Stu Bykofsky: Taxes? We need stinking taxes
TA-DA! TODAY is Tax Day, the deadline for submitting your boring 1040, happily seeking a refund or grudgingly sending your cash into the U.S. Treasury.
TA-DA! TODAY is Tax Day, the deadline for submitting your boring 1040, happily seeking a refund or grudgingly sending your cash into the U.S. Treasury.
You may not like hearing this, but your personal federal income tax is too low. Mine, too, even though the check I just mailed in could have financed a month's vacation on the Italian Riviera.
The Daily News/Inquirer Building is 18 stories high and I feel like I have just jumped off it. If I haven't, some tea-party friends will be happy to give me a friendly, brotherly shove.
But before anyone commits columnicide, let me have my last words, globally and individually.
The U.S. top tax bracket of 35 percent is low compared with other industrialized nations' (2005 figures): Denmark, 59 percent; Netherlands, 52; Australia, 45; France, 50; Germany, 45; Italy, 43; Japan, 40. They pay additional local taxes, and so do we.
But who cares about them foreigners anyway?
This is America; we do things our own way. That's why they use metric and we use the um, er, whatchamacallit system.

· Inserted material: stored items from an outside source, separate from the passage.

(** * go-boilerplate: entity / port / adapter / use case / logger

    A shallow embedding of the Go sources of the scaffold:
    - [internal/ports/repository]    the [MyObjectRepository] interface,
    - [internal/adapters/repository] the inert adapter,
    - [internal/usecases]            the delegating use case,
    - [internal/infra/logger]        the wrapper around the zap facility.

    Go values that can be [nil] (pointers, interfaces, slices) are options or
    carry a [nil] constructor of their own; code with effects (environment
    reads, printing, log records, process exit, panics) is a state
    transformer that returns an [outcome]. *)

From Stdlib Require Import ZArith String Ascii List Bool Lia.
From stdpp Require Import base option list strings gmap.

Open Scope string_scope.
Open Scope list_scope.

(* ===================================================================== *)
(** ** The Go runtime, as far as the sources use it                       *)
(* ===================================================================== *)

Module Go.

(** Every Go type has a zero value. *)
Class Zero (T : Type) := zero : T.
Global Hint Mode Zero ! : typeclass_instances.

(** [[]T]: a slice is [nil] or a (possibly empty) backing sequence. The two
    are different values: [[]T{}] is not [nil]. *)
Inductive slice (T : Type) : Type :=
| NilSlice
| Slice (elems : list T).
Global Arguments NilSlice {T}.
Global Arguments Slice {T} elems.

Definition len {T} (s : slice T) : nat :=
  match s with
  | NilSlice => 0
  | Slice elems => length elems
  end.

Definition is_nil_slice {T} (s : slice T) : bool :=
  match s with
  | NilSlice => true
  | Slice _ => false
  end.

Global Instance slice_zero T : Zero (slice T) := NilSlice.

(** [error]: an interface value, [nil] or an error carrying its text. *)
Definition error : Type := option string.
Definition errors_New (text : string) : error := Some text.

(** [int64] *)
Definition int64 : Type := Z.
Definition MinInt64 : int64 := (- 2 ^ 63)%Z.
Definition MaxInt64 : int64 := (2 ^ 63 - 1)%Z.
Definition in_int64 (z : Z) : bool := ((MinInt64 <=? z) && (z <=? MaxInt64))%Z.

(** [interface{}] values handed to the variadic logging methods. *)
Inductive any : Type :=
| AnyNil
| AnyString (s : string)
| AnyInt (z : Z)
| AnyBool (b : bool)
| AnyStringer (s : string).

(** [fmt]: the text that [fmt.Sprint(args...)] or
    [fmt.Sprintf(template, args...)] stands for. Formatting is not carried
    out: the call is kept as it was made. *)
Inductive text : Type :=
| Sprint (args : list any)
| Sprintf (template : string) (args : list any).

(** How a call ends: it returns, the process exits ([os.Exit]), or a panic
    unwinds the stack. *)
Inductive outcome (A : Type) : Type :=
| Return (a : A)
| Exit (code : Z)
| Panic (v : text).
Global Arguments Return {A} a.
Global Arguments Exit {A} code.
Global Arguments Panic {A} v.

(** Effectful code over a state [S]. *)
Definition M (S A : Type) : Type := S -> S * outcome A.

Definition ret {S A} (a : A) : M S A := fun s => (s, Return a).

Definition bind {S A B} (c : M S A) (k : A -> M S B) : M S B :=
  fun s =>
    match c s with
    | (s', Return a) => k a s'
    | (s', Exit code) => (s', Exit code)
    | (s', Panic v) => (s', Panic v)
    end.

Definition panic {S A} (v : text) : M S A := fun s => (s, Panic v).
Definition os_Exit {S A} (code : Z) : M S A := fun s => (s, Exit code).

Definition nil_dereference : text :=
  Sprint [AnyString "runtime error: invalid memory address or nil pointer dereference"].

Definition returned {S A} (r : S * outcome A) : bool :=
  match r with
  | (_, Return _) => true
  | _ => false
  end.

(** *** Strings *)

Definition is_upper (c : ascii) : bool :=
  let n := N_of_ascii c in ((65 <=? n) && (n <=? 90))%N.

Definition lower_byte (c : ascii) : ascii :=
  if is_upper c then ascii_of_N (N_of_ascii c + 32) else c.

(** [strings.ToLower] on a string of ASCII bytes: 'A'..'Z' become
    'a'..'z', every other byte is kept. *)
Fixpoint ascii_ToLower (s : string) : string :=
  match s with
  | EmptyString => EmptyString
  | String c s' => String (lower_byte c) (ascii_ToLower s')
  end.

Fixpoint is_ascii (s : string) : bool :=
  match s with
  | EmptyString => true
  | String c s' => (N_of_ascii c <? 128)%N && is_ascii s'
  end.

(** Equality of two bytes up to the case of an ASCII letter. *)
Definition byte_eq_fold (c d : ascii) : bool :=
  Ascii.eqb c d
  || (is_upper c && Ascii.eqb d (lower_byte c))
  || (is_upper d && Ascii.eqb c (lower_byte d)).

(** Case-insensitive comparison of two byte strings. *)
Fixpoint eq_fold (s t : string) : bool :=
  match s, t with
  | EmptyString, EmptyString => true
  | String c s', String d t' => byte_eq_fold c d && eq_fold s' t'
  | _, _ => false
  end.

(** What is assumed of [strings.ToLower]: on a string of ASCII bytes it is
    [ascii_ToLower]. Nothing is assumed of it on other strings. *)
Definition lowers_ascii (ToLower : string -> string) : Prop :=
  forall s, is_ascii s = true -> ToLower s = ascii_ToLower s.

Definition newline : string := String (ascii_of_N 10) EmptyString.

End Go.

Import Go.

(** [x ← c; k] and [c;; k] sequence effectful code. *)
Global Instance M_ret {S} : MRet (M S) := fun A => @ret S A.
Global Instance M_bind {S} : MBind (M S) := fun A B k c => @bind S A B c k.

(* ===================================================================== *)
(** ** internal/domain/entity                                             *)
(* ===================================================================== *)

Module entity.

(** Modelled from the spec: the declaration of [entity.MyObject] is not
    part of the reviewed sources; the spec describes it as an identifier
    plus payload owned by value and suggests the placeholder id + name.
    The code below is generic in the entity type; this record is the
    instance used to run it. *)
Record MyObject : Type := { ID : int64; Name : string }.

Global Instance MyObject_zero : Zero MyObject := {| ID := 0%Z; Name := "" |}.

End entity.

(* ===================================================================== *)
(** ** internal/ports/repository                                          *)
(* ===================================================================== *)

Module ports.

(** [type MyObjectRepository interface]. An implementation owns some state
    [S] of its own (a database handle, the script of a test double), which
    its methods may read and change. *)
Record MyObjectRepository (MyObject S : Type) : Type := {
  GetAllObjects : M S (slice MyObject * error);
  GetObjectByID : int64 -> M S (MyObject * error)
}.
Global Arguments GetAllObjects {MyObject S} _.
Global Arguments GetObjectByID {MyObject S} _ _.

End ports.

(* ===================================================================== *)
(** ** internal/adapters/repository                                       *)
(* ===================================================================== *)

Module repository.

(** [type MyObjectRepository struct {}] *)
Inductive MyObjectRepository : Type := mkMyObjectRepository.

Section Adapter.
Context {MyObject : Type} `{!Zero MyObject}.

(** [func NewMyObjectRepository() *MyObjectRepository] *)
Definition NewMyObjectRepository : option MyObjectRepository :=
  Some mkMyObjectRepository.

(** [func (r *MyObjectRepository) GetAllObjects() ([]entity.MyObject, error)].
    The receiver is a pointer and is never dereferenced. *)
Definition GetAllObjects (r : option MyObjectRepository)
  : slice MyObject * error :=
  (Slice [], None).

(** [func (r *MyObjectRepository) GetObjectByID(id int64) (entity.MyObject, error)] *)
Definition GetObjectByID (r : option MyObjectRepository) (id : int64)
  : MyObject * error :=
  (zero, None).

So let's go local for a historical look at top U.S. income-tax rates.
Do you know, or do you remember, the top rate was 91 percent during the Eisenhower years? Yes - 91 percent! Is that ancient history?
Ronald Reagan is not and when he took office in 1981, he cut the top rate - which was in the 70s - to 50 percent, 15 points higher than today.
Am I being, like, a total Marxist tool to suggest we would survive if we returned the top rate to what it was under Saint Ronald?
Any hike would not affect the 47 percent of American households' paying no income tax at all. (They may be paying local and state taxes and Social Security.) Half of us are pulling the wagon while half of us are riding in it. To turn a Revolutionary phrase around, is that representation without taxation?
Is that democratic? Is that smart? With no skin in the game, the 47 percent can ask for the moon because when the debt piles up higher than Everest, they won't have to pay for it.
Before the leftist/progressive/ humanitarians go bonkers, I wouldn't add a tax burden to the poverty-stricken or working poor. My tax lasso would snare those at the heavy end of the scale, Americans "earning" so much money they couldn't spend it all if they had the longevity of a tortoise.
I use "earning" in quotes because I don't consider millions derived from swapping "derivatives" back and forth to be "earned," not the way a steamfitter or a nurse really earns money.
Before the right/reactionary/budget bears go bonkers, while a 50 percent top tax rate seems high (but it's the Reagan Rate), it will help clear our debts. A Quinnipiac Poll last month said 72 percent of Americans - including 56 percent of Republicans - think those making more than $1 million should pay more than they do.
I respect tea-party ideals, but their goals are contradictory: Lower taxes and debt reduction.
We need higher taxes to help reduce the debt, but taxes alone won't pull us from the financial quicksand. Government spending and entitlements have to be cut. What that looks like is going on right now in New Jersey. It ain't pretty.
The U.S. is staring at trillions of future debt. The way Americans have almost always operated is for one generation to leave a richer, stronger country for our heirs. How dare we transfer crushing debt to our children and grandchildren?
To answer the question that is floating in some minds, I am in the 25 percent bracket and, yes, I can stand a modest tax increase.
The responsible thing is for us to clean up the mess we have made. If that means higher taxes, and fewer government gum drops, it sometimes takes bitter medicine to get us back to health.